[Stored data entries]
■ ■ ■ ■ ■

Definition raw_of (v : sval) : raw :=
  match v with VB b => RLen b | VZ z => RVarint (to_uint64 z) end.

(** What a field of type [t] does with a value on the wire: a value of another wire
    type is an unknown field and leaves it, a malformed one is an error. *)
Inductive decoded := Take (v : sval) | Skip | Malformed.

Definition val_of (t : stype) (r : raw) : decoded :=
  match t, r with
  | SBytes, RLen b => Take (VB b)
  | SString, RLen b => if utf8_ok b then Take (VB b) else Malformed
  | SInt64, RVarint n => Take (VZ (to_int64 n))
  | SUint32, RVarint n => Take (VZ (to_uint32 n))
  | SBool, RVarint n => Take (VZ (if n =? 0 then 0 else 1))
  | _, _ => Skip
  end.

Abbreviation schema := (list (Z * stype)).

(** Fields with the zero value are not written. *)
Fixpoint fields_of (sch : schema) (vs : list sval) : option (list (Z * raw)) :=
  match sch, vs with
  | (num, t) :: sch', v :: vs' =>
      fs ← fields_of sch' vs';
      if valid_val t v then
        Some (if bool_decide (v = zero_val t) then fs else (num, raw_of v) :: fs)
      else None
  | [], [] => Some []
  | _, _ => None
  end.

Fixpoint set_field (sch : schema) (vs : list sval) (f : Z * raw) : option (list sval) :=
  match sch, vs with
  | (num, t) :: sch', v :: vs' =>
      if f.1 =? num then
        match val_of t f.2 with
        | Take v' => Some (v' :: vs')
        | Skip => Some (v :: vs')
        | Malformed => None
        end
      else vs'' ← set_field sch' vs' f; Some (v :: vs'')
  | _, _ => Some vs
  end.

(** The fields in the order of the input: the last one of a number wins. *)
Fixpoint set_fields (sch : schema) (vs : list sval) (fs : list (Z * raw)) : option (list sval) :=
  match fs with
  | [] => Some vs
  | f :: fs' => vs ← set_field sch vs f; set_fields sch vs fs'
  end.

Lemma val_of_raw t v : valid_val t v = true → val_of t (raw_of v) = Take v.
Proof.
  destruct t, v as [b|z]; cbn -[utf8_ok to_uint64 to_uint32]; try done.
  - by intros ->.
  - rewrite andb_true_iff, Z.leb_le, Z.ltb_lt. intros Hz. by rewrite to_int64_uint64.
  - rewrite andb_true_iff, Z.leb_le, Z.ltb_lt. intros Hz. unfold to_uint64, to_uint32.
    by rewrite !Z.mod_small by (rewrite ?Z.mod_small; lia).
  - rewrite orb_true_iff, !Z.eqb_eq. by intros [-> | ->].
Qed.

Lemma fields_of_nums sch vs fs : fields_of sch vs = Some fs → ∀ f, f ∈ fs → f.1 ∈ sch.*1.
Proof.
  revert vs fs. induction sch as [|[num t] sch IH]; intros [|v vs] fs; cbn -[valid_val]; try done.
  { intros [= <-] f ?%elem_of_nil. done. }
  destruct (fields_of sch vs) as [fs'|] eqn:E; cbn -[valid_val]; [|done]. destruct (valid_val t v); [|done].
  intros [= <-] f Hf. apply elem_of_cons. case_bool_decide; [right; by apply (IH vs fs')|].
  apply elem_of_cons in Hf as [-> |Hf]; [by left|right; by apply (IH vs fs')].
Qed.
(** * Accessors *)

(** A pointer to a message is an option. *)
Definition Envelope_GetPayload (x : option Envelope) : option payload := x ≫= Payload.
Definition Envelope_GetHandshake (x : option Envelope) : option Handshake :=
  match Envelope_GetPayload x with Some (Envelope_Handshake m) => Some m | _ => None end.
Definition Envelope_GetHandshakeAck (x : option Envelope) : option HandshakeAck :=
  match Envelope_GetPayload x with Some (Envelope_HandshakeAck m) => Some m | _ => None end.
Definition Envelope_GetFileRequest (x : option Envelope) : option FileRequest :=
  match Envelope_GetPayload x with Some (Envelope_FileRequest m) => Some m | _ => None end.
Definition Envelope_GetFileResponse (x : option Envelope) : option FileResponse :=
  match Envelope_GetPayload x with Some (Envelope_FileResponse m) => Some m | _ => None end.
Definition Envelope_GetFileChunk (x : option Envelope) : option FileChunk :=
  match Envelope_GetPayload x with Some (Envelope_FileChunk m) => Some m | _ => None end.
Definition Envelope_GetRelayRegister (x : option Envelope) : option RelayRegister :=
  match Envelope_GetPayload x with Some (Envelope_RelayRegister m) => Some m | _ => None end.
Definition Envelope_GetRelayRegistered (x : option Envelope) : option RelayRegistered :=
  match Envelope_GetPayload x with Some (Envelope_RelayRegistered m) => Some m | _ => None end.
Definition Envelope_GetRelayConnect (x : option Envelope) : option RelayConnect :=
  match Envelope_GetPayload x with Some (Envelope_RelayConnect m) => Some m | _ => None end.
Definition Envelope_GetRelayRendezvous (x : option Envelope) : option RelayRendezvous :=
  match Envelope_GetPayload x with Some (Envelope_RelayRendezvous m) => Some m | _ => None end.
Definition Envelope_GetRelayError (x : option Envelope) : option RelayError :=
  match Envelope_GetPayload x with Some (Envelope_RelayError m) => Some m | _ => None end.
Definition Envelope_GetCatalogOffer (x : option Envelope) : option CatalogOffer :=
  match Envelope_GetPayload x with Some (Envelope_CatalogOffer m) => Some m | _ => None end.
Definition Envelope_GetCatalogAck (x : option Envelope) : option CatalogAck :=
  match Envelope_GetPayload x with Some (Envelope_CatalogAck m) => Some m | _ => None end.
Definition Envelope_GetError (x : option Envelope) : option ErrorMsg :=
  match Envelope_GetPayload x with Some (Envelope_Error m) => Some m | _ => None end.
Definition Handshake_GetNodeId (x : option Handshake) : bytes := from_option Handshake_NodeId [] x.
Definition Handshake_GetPublicKey (x : option Handshake) : bytes := from_option Handshake_PublicKey [] x.
Definition HandshakeAck_GetNodeId (x : option HandshakeAck) : bytes := from_option HandshakeAck_NodeId
    [] x.
Definition HandshakeAck_GetPublicKey (x : option HandshakeAck) : bytes := from_option
    HandshakeAck_PublicKey [] x.
Definition FileRequest_GetFileId (x : option FileRequest) : bytes := from_option FileRequest_FileId [] x.
Definition FileResponse_GetFileId (x : option FileResponse) : bytes := from_option FileResponse_FileId
    [] x.
Definition FileResponse_GetSize (x : option FileResponse) : Z := from_option FileResponse_Size 0 x.
Definition FileResponse_GetNotFound (x : option FileResponse) : bool := from_option
    FileResponse_NotFound false x.
Definition FileChunk_GetFileId (x : option FileChunk) : bytes := from_option FileChunk_FileId [] x.
Definition FileChunk_GetData (x : option FileChunk) : bytes := from_option FileChunk_Data [] x.
Definition FileChunk_GetEof (x : option FileChunk) : bool := from_option FileChunk_Eof false x.
Definition Error_GetCode (x : option ErrorMsg) : bytes := from_option Error_Code [] x.
Definition Error_GetMessage (x : option ErrorMsg) : bytes := from_option Error_Message [] x.
Definition RelayRegister_GetNodeId (x : option RelayRegister) : bytes := from_option
    RelayRegister_NodeId [] x.
Definition RelayRegister_GetPublicKey (x : option RelayRegister) : bytes := from_option
    RelayRegister_PublicKey [] x.
Definition RelayRegister_GetListenPort (x : option RelayRegister) : Z := from_option
    RelayRegister_ListenPort 0 x.
Definition RelayRegistered_GetExternalAddr (x : option RelayRegistered) : bytes := from_option
    RelayRegistered_ExternalAddr [] x.
Definition RelayConnect_GetTargetNodeId (x : option RelayConnect) : bytes := from_option
    RelayConnect_TargetNodeId [] x.
Definition RelayRendezvous_GetPeerNodeId (x : option RelayRendezvous) : bytes := from_option
    RelayRendezvous_PeerNodeId [] x.
Definition RelayRendezvous_GetPeerPublicKey (x : option RelayRendezvous) : bytes := from_option
    RelayRendezvous_PeerPublicKey [] x.
Definition RelayRendezvous_GetPeerExternalAddr (x : option RelayRendezvous) : bytes := from_option
    RelayRendezvous_PeerExternalAddr [] x.
Definition RelayError_GetReason (x : option RelayError) : bytes := from_option RelayError_Reason [] x.
Definition CatalogFile_GetFileId (x : option CatalogFile) : bytes := from_option CatalogFile_FileId [] x.
Definition CatalogFile_GetName (x : option CatalogFile) : bytes := from_option CatalogFile_Name [] x.
Definition CatalogFile_GetSize (x : option CatalogFile) : Z := from_option CatalogFile_Size 0 x.
Definition CatalogFile_GetModTimeUnix (x : option CatalogFile) : Z := from_option
    CatalogFile_ModTimeUnix 0 x.
Definition CatalogFile_GetOwnerNodeId (x : option CatalogFile) : bytes := from_option
    CatalogFile_OwnerNodeId [] x.
Definition CatalogFile_GetDeleted (x : option CatalogFile) : bool := from_option CatalogFile_Deleted
    false x.
Definition CatalogOffer_GetFiles (x : option CatalogOffer) : list CatalogFile := from_option
    CatalogOffer_Files [] x.
Definition CatalogAck_GetReceivedCount (x : option CatalogAck) : Z := from_option
    CatalogAck_ReceivedCount 0 x.

(** * Reset and Descriptor *)

(** [Reset] leaves the zero message and stores the message's entry of
    [file_kin_proto_msgTypes], given by its index. *)
Definition Envelope_Reset (x : Envelope) : Envelope * nat := (empty_Envelope, 0%nat).
Definition Handshake_Reset (x : Handshake) : Handshake * nat := (zero_msg Handshake, 1%nat).
Definition HandshakeAck_Reset (x : HandshakeAck) : HandshakeAck * nat := (zero_msg HandshakeAck, 2%nat).
Definition FileRequest_Reset (x : FileRequest) : FileRequest * nat := (zero_msg FileRequest, 3%nat).
Definition FileResponse_Reset (x : FileResponse) : FileResponse * nat := (zero_msg FileResponse, 4%nat).
Definition FileChunk_Reset (x : FileChunk) : FileChunk * nat := (zero_msg FileChunk, 5%nat).
Definition Error_Reset (x : ErrorMsg) : ErrorMsg * nat := (zero_msg ErrorMsg, 6%nat).
Definition RelayRegister_Reset (x : RelayRegister) : RelayRegister * nat := (zero_msg RelayRegister,
    7%nat).
Definition RelayRegistered_Reset (x : RelayRegistered) : RelayRegistered * nat := (zero_msg
    RelayRegistered, 8%nat).
Definition RelayConnect_Reset (x : RelayConnect) : RelayConnect * nat := (zero_msg RelayConnect, 9%nat).
Definition RelayRendezvous_Reset (x : RelayRendezvous) : RelayRendezvous * nat := (zero_msg
    RelayRendezvous, 10%nat).
Definition RelayError_Reset (x : RelayError) : RelayError * nat := (zero_msg RelayError, 11%nat).
Definition CatalogFile_Reset (x : CatalogFile) : CatalogFile * nat := (zero_msg CatalogFile, 12%nat).
Definition CatalogOffer_Reset (x : CatalogOffer) : CatalogOffer * nat := ({| CatalogOffer_Files := []
    |}, 13%nat).
Definition CatalogAck_Reset (x : CatalogAck) : CatalogAck * nat := (zero_msg CatalogAck, 14%nat).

■ ■ ■ ■ ■

> [Goal of the exercise]: Check each line of the records for the word "Lemma", and show the lines that contain it.

> [Task output]:
Lemma val_of_raw t v : valid_val t v = true → val_of t (raw_of v) = Take v.
Lemma fields_of_nums sch vs fs : fields_of sch vs = Some fs → ∀ f, f ∈ fs → f.1 ∈ sch.*1.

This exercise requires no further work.